Lemma multiply_by_rational_is_exact_witness :
  returns (multiply_by_rational (2 ^ 127) 6 (2 ^ 100 + 1)) (fun o =>
    let d := Z.max (2 ^ 100 + 1) 1 in
    let x := 2 ^ 127 * 6 / d + (if (U128 <=? 2 ^ 127 * 6) && (B <=? d) && (d / 2 <? (2 ^ 127 * 6) mod d) then 1 else 0) in
    o = if x <? U128 then Some x else None).
Proof. apply multiply_by_rational_is_exact; unfold in_range, U128; lia. Defined.

Lemma gcd_ends_witness : returns (gcd 84 36) (fun g => g = Z.gcd 84 36).
Proof. apply gcd_ends; unfold in_range, U128; lia. Defined.

Lemma rational_sum_is_exact_witness :
  returns (rational_checked_add third quarter) (fun r =>
    match r with
    | inl x => (value x == value third + value quarter)%Q /\ rational_ok x
    | inr _ => all_fit third quarter = false \/ U128 <= over third (common third quarter) + over quarter (common third quarter)
    end) /\
  returns (rational_checked_sub third quarter) (fun r =>
    match r with
    | inl x => (value x == value third - value quarter)%Q /\ rational_ok x
    | inr _ => all_fit third quarter = false \/ (value third < value quarter)%Q
    end).
Proof. apply rational_sum_is_exact; unfold rational_ok, in_range, U128; simpl; lia. Defined.

Lemma rational_order_is_exact_witness :
  returns (rational_cmp third quarter) (fun c => c = (value third ?= value quarter)%Q) /\
  returns (rational_eq third quarter) (fun e => e = Qeq_bool (value third) (value quarter)) /\
  returns (infinite_cmp big_third big_quarter) (fun c => c = (infinite_value big_third ?= infinite_value big_quarter)%Q) /\
  infinite_ok (infinite_of third) /\ infinite_value (infinite_of third) = value third.
Proof.
  apply rational_order_is_exact; try apply infinite_of_ok; unfold rational_ok, in_range, U128; simpl; lia.
Defined.

Definition answer {A} (m : M unit unit A) : option A := match m tt with Ok a _ => Some a | _ => None end.

(** The same rational is rounded up or down, by the size of the numbers that
    represent it. *)
Lemma rounding_depends_on_size :
  answer (multiply_by_rational 5 1 3) = Some (Some 1) /\
  answer (multiply_by_rational (5 * 2 ^ 63) (2 ^ 63) (3 * 2 ^ 126)) = Some (Some 2).
Proof. split; vm_compute; reflexivity. Qed.

(** Without a denominator the equality and the order disagree. *)
Lemma equality_disagrees_with_order :
  answer (rational_eq (from_unchecked 0 0) (from_unchecked 5 1)) = Some true /\
  answer (rational_cmp (from_unchecked 0 0) (from_unchecked 5 1)) = Some Gt.
Proof. split; vm_compute; reflexivity. Qed.

(** Without normalization the remainder keeps the limbs of the dividend. *)
Lemma remainder_is_longer_than_documented :
  match answer (big_div [1; 0; 0; 7] [2 ^ 31; 5] true) with Some (Some (_, r)) => length r = 5%nat | _ => False end.
Proof. vm_compute. reflexivity. Qed.
End Numbers.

------------------------------------------------------------------------

Work instructions =>
Lines from the top of the entries above to the line that contains "third + value quarter)%Q /\ rational_ok x" should be set down exactly, please, with both ends kept and nothing added.

Answer to this task =>
Lemma multiply_by_rational_is_exact_witness :
  returns (multiply_by_rational (2 ^ 127) 6 (2 ^ 100 + 1)) (fun o =>
    let d := Z.max (2 ^ 100 + 1) 1 in
    let x := 2 ^ 127 * 6 / d + (if (U128 <=? 2 ^ 127 * 6) && (B <=? d) && (d / 2 <? (2 ^ 127 * 6) mod d) then 1 else 0) in
    o = if x <? U128 then Some x else None).
Proof. apply multiply_by_rational_is_exact; unfold in_range, U128; lia. Defined.

Lemma gcd_ends_witness : returns (gcd 84 36) (fun g => g = Z.gcd 84 36).
Proof. apply gcd_ends; unfold in_range, U128; lia. Defined.

Lemma rational_sum_is_exact_witness :
  returns (rational_checked_add third quarter) (fun r =>
    match r with
    | inl x => (value x == value third + value quarter)%Q /\ rational_ok x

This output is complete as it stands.